New Orleans UPLIFTS WELL-BEING

Royce Understands:

  • Mental health and substance abuse issues plague our unhoused community and contribute to their challenges. The U.S. Department of Housing and Urban Development reports that nationally, 21% of the unhoused population suffers from severe mental illness, and 16.5% are dealing with substance abuse. 
  • The closure of state mental health institutions under Governor Jindal led to a dramatic contraction in inpatient care capacity, both statewide and within the New Orleans area. Outpatient services and support are not adequate to support those in our community who are struggling. 

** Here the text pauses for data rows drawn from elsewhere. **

(** C4.  The lowering of an [aten::clamp] node looks at the node's operands
    1 and 2: an operand counts as absent exactly when it is a constant whose
    value is None.  The form of the element is chosen by the two flags
    before any expression is built, and the tensor ["aten_clamp"] that the
    lowering builds has, over the promoted reads [x], [m], [M] of the
    operands: [x] itself when both are absent (the read of the input as it
    is, the absent operands being read as the constant 0); [min(x, M)] when
    the minimum is absent; [max(x, m)] when the maximum is absent;
    [max(min(x, M), m)] otherwise.  The element has no conditional that
    the reads do not have.  [min(x, M)] is what the two-sided form computes
    with the lower bound minus infinity, on floats, and with any lower
    bound that is not above it, on integers. *)
Theorem aten_clamp_specialization :
  (forall chunk k v x lo hi a m M no_min no_max st sizes strides contiguity,
     kind (node v) = aten_clamp ->
     take 3 (inputs (node v)) = [x; lo; hi] ->
     type v = TensorType st sizes strides contiguity ->
     operand_is_none v 1 = Ok no_min ->
     operand_is_none v 2 = Ok no_max ->
     let shape :=
       broadcastShapesN (valueShape (tensors_ k) x) (valueShape (tensors_ k) lo)
         [valueShape (tensors_ k) hi] in
     tensorOrConstant k x (axis_vars (length shape)) = Ok a ->
     tensorOrConstant k lo (axis_vars (length shape)) = Ok m ->
     tensorOrConstant k hi (axis_vars (length shape)) = Ok M ->
     let p := promoteInputs [a; m; M] in
     let element :=
       match no_min, no_max with
       | true, true => p !!! 0%nat
       | true, false => Min (p !!! 0%nat) (p !!! 2%nat) false
       | false, true => Max (p !!! 0%nat) (p !!! 1%nat) false
       | false, false => Max (Min (p !!! 0%nat) (p !!! 2%nat) false) (p !!! 1%nat) false
       end in
     ComputeValue chunk k v =
       Ok (mkTensor "aten_clamp" shape (axis_vars (length shape)) (demoted st element)) /\
     (has_branch a = false -> has_branch m = false -> has_branch M = false ->
      has_branch (demoted st element) = false)) /\
  (forall chunk k v x lo hi a st sizes strides contiguity,
     kind (node v) = aten_clamp ->
     take 3 (inputs (node v)) = [x; lo; hi] ->
     type v = TensorType st sizes strides contiguity ->
     kind (node lo) = prim_Constant -> attr_value (node lo) = Some IV_None ->
     kind (node hi) = prim_Constant -> attr_value (node hi) = Some IV_None ->
     tensors_ k !! unique lo = None -> tensors_ k !! unique hi = None ->
     let shape := broadcastShapesN (valueShape (tensors_ k) x) [IntImm 1] [[IntImm 1]] in
     tensorOrConstant k x (axis_vars (length shape)) = Ok a ->
     ComputeValue chunk k v =
       Ok (mkTensor "aten_clamp" shape (axis_vars (length shape)) (demoted st a))) /\
  (forall (v : Value) (i : nat),
     operand_is_none v i = Ok true <->
     exists o, inputs (node v) !! i = Some o /\
               kind (node o) = prim_Constant /\
               attr_value (node o) = Some IV_None) /\
  (forall x m M : Expr,
     aten_clamp_inner true true x m M = x /\
     aten_clamp_inner true false x m M = Min x M false /\
     aten_clamp_inner false true x m M = Max x m false /\
     aten_clamp_inner false false x m M = Max (Min x M false) m false) /\
  (forall x : Expr,
     aten_clamp_inner true true (promoteInputs [x; IntImm 0; IntImm 0] !!! 0%nat)
       (promoteInputs [x; IntImm 0; IntImm 0] !!! 1%nat)
       (promoteInputs [x; IntImm 0; IntImm 0] !!! 2%nat) = x) /\
  (forall (no_min no_max : bool) (x m M : Expr),
     has_branch x = false -> has_branch m = false -> has_branch M = false ->
     has_branch (aten_clamp_inner no_min no_max x m M) = false) /\
  (forall (leaf : Expr -> option float32) (x m M : Expr) (vx vM : float32),
     eval_float leaf x = Some vx -> eval_float leaf M = Some vM ->
     eval_float leaf (aten_clamp_inner true false x m M) = Some (float_min vx vM) /\
     eval_float leaf (aten_clamp_inner false false x (FloatImm neg_infinity) M) =
       eval_float leaf (aten_clamp_inner true false x m M)) /\
  (forall (env : string -> Z) (x m M : Expr) (vx vm vM : Z),
     eval_int env x = Some vx -> eval_int env m = Some vm -> eval_int env M = Some vM ->
     eval_int env (aten_clamp_inner true false x m M) = Some (Z.min vx vM) /\
     eval_int env (aten_clamp_inner false true x m M) = Some (Z.max vx vm) /\
     (vm <= Z.min vx vM ->
      eval_int env (aten_clamp_inner false false x m M) =
        eval_int env (aten_clamp_inner true false x m M))) /\
  ((exists k,
      new_kernel chunk_unavailable (ex_clamp_graph IV_None IV_None) = Ok k /\
      tensor_outputs_ k = [mkTensor "aten_clamp" [IntImm 8] (axis_vars 1) ex_read_x]) /\
   (exists k,
      new_kernel chunk_unavailable (ex_clamp_graph IV_None (IV_Double d_5_0)) = Ok k /\
      tensor_outputs_ k =
        [mkTensor "aten_clamp" [IntImm 8] (axis_vars 1)
           (Min ex_read_x (FloatImm f_5_0) false)]) /\
   (exists k,
      new_kernel chunk_unavailable (ex_clamp_graph (IV_Double d_1_0) IV_None) = Ok k /\
      tensor_outputs_ k =
        [mkTensor "aten_clamp" [IntImm 8] (axis_vars 1)
           (Max ex_read_x (FloatImm f_1_0) false)]) /\
   (exists k,
      new_kernel chunk_unavailable (ex_clamp_graph (IV_Double d_1_0) (IV_Double d_5_0))
        = Ok k /\
      tensor_outputs_ k =
        [mkTensor "aten_clamp" [IntImm 8] (axis_vars 1)
           (Max (Min ex_read_x (FloatImm f_5_0) false) (FloatImm f_1_0) false)]) /\
   (forall (leaf : Expr -> option float32) (vx : float32),
      leaf ex_read_x = Some vx ->
      eval_float leaf (Min ex_read_x (FloatImm f_5_0) false) =
        Some (float_min vx f_5_0) /\
      eval_float leaf (Max (Min ex_read_x (FloatImm f_5_0) false)
                         (FloatImm neg_infinity) false) =
        Some (float_min vx f_5_0))).
Proof.
  assert (Hfloat : forall (leaf : Expr -> option float32) (x m M : Expr) (vx vM : float32),
     eval_float leaf x = Some vx -> eval_float leaf M = Some vM ->
     eval_float leaf (aten_clamp_inner true false x m M) = Some (float_min vx vM) /\
     eval_float leaf (aten_clamp_inner false false x (FloatImm neg_infinity) M) =
       eval_float leaf (aten_clamp_inner true false x m M)).
  { intros leaf x m M vx vM Hx HM. unfold aten_clamp_inner. cbn [andb eval_float].
    rewrite Hx, HM. cbn [mbind option_bind]. rewrite float_max_neg_infinity.
    split; reflexivity. }
  split.
  { intros chunk k v x lo hi a m M no_min no_max st sizes strides contiguity
      Hk Hin Hty Hmin Hmax shape Ha Hm HM p element.
    assert (E : element = aten_clamp_inner no_min no_max (p !!! 0%nat) (p !!! 1%nat)
                            (p !!! 2%nat))
      by (unfold element; destruct no_min, no_max; reflexivity).
    rewrite E. split.
    - exact (clamp_lowering chunk k v x lo hi a m M no_min no_max st sizes strides
               contiguity Hk Hin Hty Hmin Hmax Ha Hm HM).
    - intros Hba Hbm HbM. rewrite has_branch_demoted. unfold p.
      assert (H0 : has_branch (promoteInputs [a; m; M] !!! 0%nat) = false)
        by (rewrite (has_branch_promoted [a; m; M] 0 a eq_refl); exact Hba).
      assert (H1 : has_branch (promoteInputs [a; m; M] !!! 1%nat) = false)
        by (rewrite (has_branch_promoted [a; m; M] 1 m eq_refl); exact Hbm).
      assert (H2 : has_branch (promoteInputs [a; m; M] !!! 2%nat) = false)
        by (rewrite (has_branch_promoted [a; m; M] 2 M eq_refl); exact HbM).
      destruct no_min, no_max; cbn; rewrite ?H0, ?H1, ?H2; reflexivity. }
  split.
  { intros chunk k v x lo hi a st sizes strides contiguity
      Hk Hin Hty Hlk Hlv Hhk Hhv Hlt Hht shape Ha.
    assert (Hl : inputs (node v) !! 1%nat = Some lo)
      by (rewrite <- (lookup_take_lt _ 3) by lia; rewrite Hin; reflexivity).
    assert (Hh : inputs (node v) !! 2%nat = Some hi)
      by (rewrite <- (lookup_take_lt _ 3) by lia; rewrite Hin; reflexivity).
    assert (Hshape :
      broadcastShapesN (valueShape (tensors_ k) x) (valueShape (tensors_ k) lo)
        [valueShape (tensors_ k) hi] = shape).
    { unfold shape, valueShape at 2 3. rewrite Hlt, Hht. reflexivity. }
    pose proof (clamp_lowering chunk k v x lo hi a (IntImm 0) (IntImm 0) true true
                  st sizes strides contiguity Hk Hin Hty) as E.
    cbv zeta in E. rewrite Hshape in E. rewrite E.
    - unfold aten_clamp_inner. cbn [andb]. rewrite promoteInputs_clamp_none. reflexivity.
    - apply operand_is_none_true. eauto.
    - apply operand_is_none_true. eauto.
    - exact Ha.
    - rewrite (read_constant k lo _ IV_None) by assumption. reflexivity.
    - rewrite (read_constant k hi _ IV_None) by assumption. reflexivity. }
  split; [exact operand_is_none_true|].
  split; [intros x m M; repeat split|].
  split; [intros x; unfold aten_clamp_inner; cbn [andb]; apply promoteInputs_clamp_none|].
  split.
  { intros [] [] x m M Hx Hm HM; cbn; rewrite ?Hx, ?Hm, ?HM; reflexivity. }
  split; [exact Hfloat|].
  split.
  { intros env x m M vx vm vM Hx Hm HM. cbn. rewrite Hx, Hm, HM. cbn.
    repeat split. intros Hle. f_equal. lia. }
  split; [eexists; split; vm_compute; reflexivity|].
  split; [eexists; split; vm_compute; reflexivity|].
  split; [eexists; split; vm_compute; reflexivity|].
  split; [eexists; split; vm_compute; reflexivity|].
  intros leaf vx Hx.
  assert (Hr : eval_float leaf ex_read_x = Some vx).
  { revert Hx. let r := eval vm_compute in ex_read_x in change ex_read_x with r.
    intros Hx. exact Hx. }
  destruct (Hfloat leaf ex_read_x (IntImm 0) (FloatImm f_5_0) vx f_5_0 Hr eq_refl)
    as [H1 H2].
  split; [exact H1|]. rewrite <- H1. exact H2.
Qed.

  • 30% of our local jail population suffers from mental health issues, and nearly 15% report substance abuse issues, according to the Safety and Justice Challenge.

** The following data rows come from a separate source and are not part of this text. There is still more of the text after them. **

(** * joule-profiler-benchmark: a shallow embedding and its properties

    The notebook [joule-profiler-benchmark.py] sweeps the RAPL polling
    frequency of an external profiler, collects one CSV table per run and
    reduces the trials to one row per requested frequency.

    Numbers.  Python [int]s are [Z].  Python [float]s and polars [Float64]
    cells are values of [num]: a finite value is carried as an exact rational
    ([Qc]), next to the IEEE special values [+inf], [-inf] and [NaN] that a
    float division can produce.  Rounding to 53 bits and the sign of zero are
    not part of [num]: where a property depends on them, the two functions
    that do arithmetic on columns, [df_aggregate] and
    [df_group_by_expected_frequency], are taken over cells of any kind
    ([frames]) and over IEEE binary64 cells ([ieee]).

    Effects.  The profiler subprocess, the temporary directory and the CSV
    file are the operating system's: they are section variables ([os],
    [mkdtemp]) read through a state ([World]) that counts the invocations and
    records what was spawned, slept and removed. *)

From Stdlib Require Import ZArith QArith Qcanon List String Ascii Bool Lia.
From Stdlib Require Import Permutation Sorted DecimalString SpecFloat.
Import ListNotations.

Local Open Scope string_scope.
Local Open Scope list_scope.
Local Open Scope Z_scope.

(** ** Exceptions and results *)

Inductive PyErr : Type :=
| ValueError (msg : string)
| TypeError (msg : string)
| ZeroDivisionError (msg : string)
| CalledProcessError (returncode : Z) (cmd : list string) (output stderr : string)
| FileNotFoundError (path : string)
| NoDataError (msg : string)
| ComputeError (msg : string)
| ColumnNotFoundError (name : string)
| DuplicateError (name : string)
| ShapeError (msg : string)
| OverflowError (msg : string).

  • Our children are four times more likely to suffer from post-traumatic stress syndrome than the national average. 
  • A study from the Louisiana Public Health Institute outlined some of the factors contributing to our city’s mental health challenges: 
  • Loss of psychiatric inpatient facilities: Decades of deinstitutionalization and closures (including Charity Hospital and New Orleans Adolescent Hospital) eliminated hundreds of psychiatric beds, leaving capacity far below recommended levels.

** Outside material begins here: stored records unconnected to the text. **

Definition _record_failure_and_advance (now : float) (path label : string)
  : M unit :=
  modify (fun s => set_all_hits (<[path := []]> (all_hits s)) s);;
  modify (fun s => set_all_ranges (<[path := []]> (all_ranges s)) s);;
  s ← get;
  _mark_list_item_failed (_current_queue_index s) label;;
  _append_status_line (LineFailed path label);;
  modify (fun s => set_current_queue_index (S (_current_queue_index s)) s);;
  s ← get;
  if _queue_active s then _start_next_file now else skip.

Definition _run_ffmpeg (started : bool) (now : float) (path : string) : M unit :=
  s ← get;
  let idx := S (_current_queue_index s) in
  let total := List.length (_file_queue s) in
  (if duration_known_positive s
   then _set_progress_determinate true;; modify (set_progress_value 0)
   else _set_progress_determinate false);;
  modify (set_ffmpeg_proc (Some (mkProcess path false)));;
  modify (set_progress_format (FmtAnalyzing idx total path (duration_truthy s)));;
  if negb started
  then _record_failure_and_advance now path "FAILED - ffmpeg start"
  else
    modify (set_analysis_start_time (Some now));;
    modify (set_flush_timer true).

Section Probe.

(** The two library parsers the probe slot calls on text it did not
    check first: [json.loads] and [float] ([None] when they raise). *)
Context (json_loads : str -> option json) (str_to_float : str -> option float).

(** [float(v)] on a decoded value. *)
Definition py_float (v : json) : result float :=
  match v with
  | JStr s =>
      match str_to_float s with
      | Some x => Ok x
      | None => Raise ValueError
      end
  | JInt n => float_of_int n
  | JFloat x => Ok x
  | JBool b => Ok (if b then 1%float else 0%float)
  | JNull | JList _ | JDict _ => Raise TypeError
  end.

(** [float(num) / float(den) if float(den) != 0 else None]. *)
Definition frame_rate_of (num den : str) : result (option float) :=
  d ← py_float (JStr den);
  if negb (PrimFloat.eqb d 0) then
    n ← py_float (JStr num);
    d' ← py_float (JStr den);
    q ← float_truediv n d';
    Ok (Some q)
  else Ok None.

(** The [try] block of [_on_ffprobe_finished], first half: the
    duration, added to the batch total when it is not zero. *)
Definition read_duration (data : json) : M unit :=
  fmt ← lift (py_get data (txt "format") (JDict []));
  duration ← lift (py_get fmt (txt "duration") JNull);
  d ← lift (match duration with
            | JNull => Ok None
            | v => Some <$> py_float v
            end);
  modify (set_video_duration_s d);;
  s ← get;
  match video_duration_s s with
  | Some x =>
      if float_truthy x
      then modify (set_total_video_duration_s
                     (PrimFloat.add (_total_video_duration_s s) x))
      else skip
  | None => skip
  end.

(** [stream.get("avg_frame_rate") or stream.get("r_frame_rate") or "0/0"]. *)
Definition frame_rate_text (stream : json) : result json :=
  avg ← py_get stream (txt "avg_frame_rate") JNull;
  py_or avg
    (real ← py_get stream (txt "r_frame_rate") JNull;
     py_or real (Ok (JStr (txt "0/0")))).

(** Second half: the frame rate of the first stream. *)
Definition read_frame_rate (data : json) : M unit :=
  streams ← lift (py_item data (txt "streams"));
  stream ← lift (py_first streams);
  rate ← lift (frame_rate_text stream);
  parts ← lift (py_split_slash rate);
  nd ← lift (unpack2 parts);
  fps ← lift (frame_rate_of (fst nd) (snd nd));
  modify (set_video_fps fps).

Definition read_probe_report (out : str) : M unit :=
  data ← lift (match json_loads out with
               | Some d => Ok d
               | None => Raise JSONDecodeError
               end);
  read_duration data;;
  read_frame_rate data.

Definition _on_ffprobe_finished (started : bool) (now : float)
    (path : string) (exit_code : Z) (stdout : str) : M unit :=
  s ← get;
  match probe_proc s with
  | None => skip
  | Some _ =>
      let out := strip_space stdout in
      if negb (exit_code =? 0) || negb (truthy out)
      then _record_failure_and_advance now path "FAILED - probe"
      else
        try_except (read_probe_report out)
          (modify (set_video_duration_s None);;
           modify (set_video_fps None));;
        _run_ffmpeg started now path
  end.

  • Hurricane Katrina’s impact on safety-net care: The storm and Charity Hospital’s closure disrupted emergency, inpatient, and outpatient services, including the psychiatric crisis system and medical training pipelines.
  • Rebuilding the safety-net system: Grants and new facilities restored some access to integrated behavioral health and primary care, but capacity remains limited relative to need.

Royce Will:

  • Expand crisis and inpatient capacity by building a new Behavioral Health Hospital or contracting for new psychiatric/detox beds.
  • Strengthen crisis response through more crisis-intervention-trained officer/clinician co-responder teams, real-time bed dashboards, and expanded diversion programs.
  • Grow the behavioral health workforce with residency/fellowship expansion, loan repayment incentives, housing stipends, and more.
  • Leverage proven programs by scaling existing detox/residential services, enhancing the Sobering Center, and embedding clinicians in schools.
  • Partner across sectors with LPHI, NAMI, MHSD, hospitals, faith-based organizations, and community providers to coordinate care, data, and outreach.
  • Track clear outcomes such as reduced wait times, more beds in service, increased diversion from jail/ER, and net growth in local psychiatrists and licensed providers.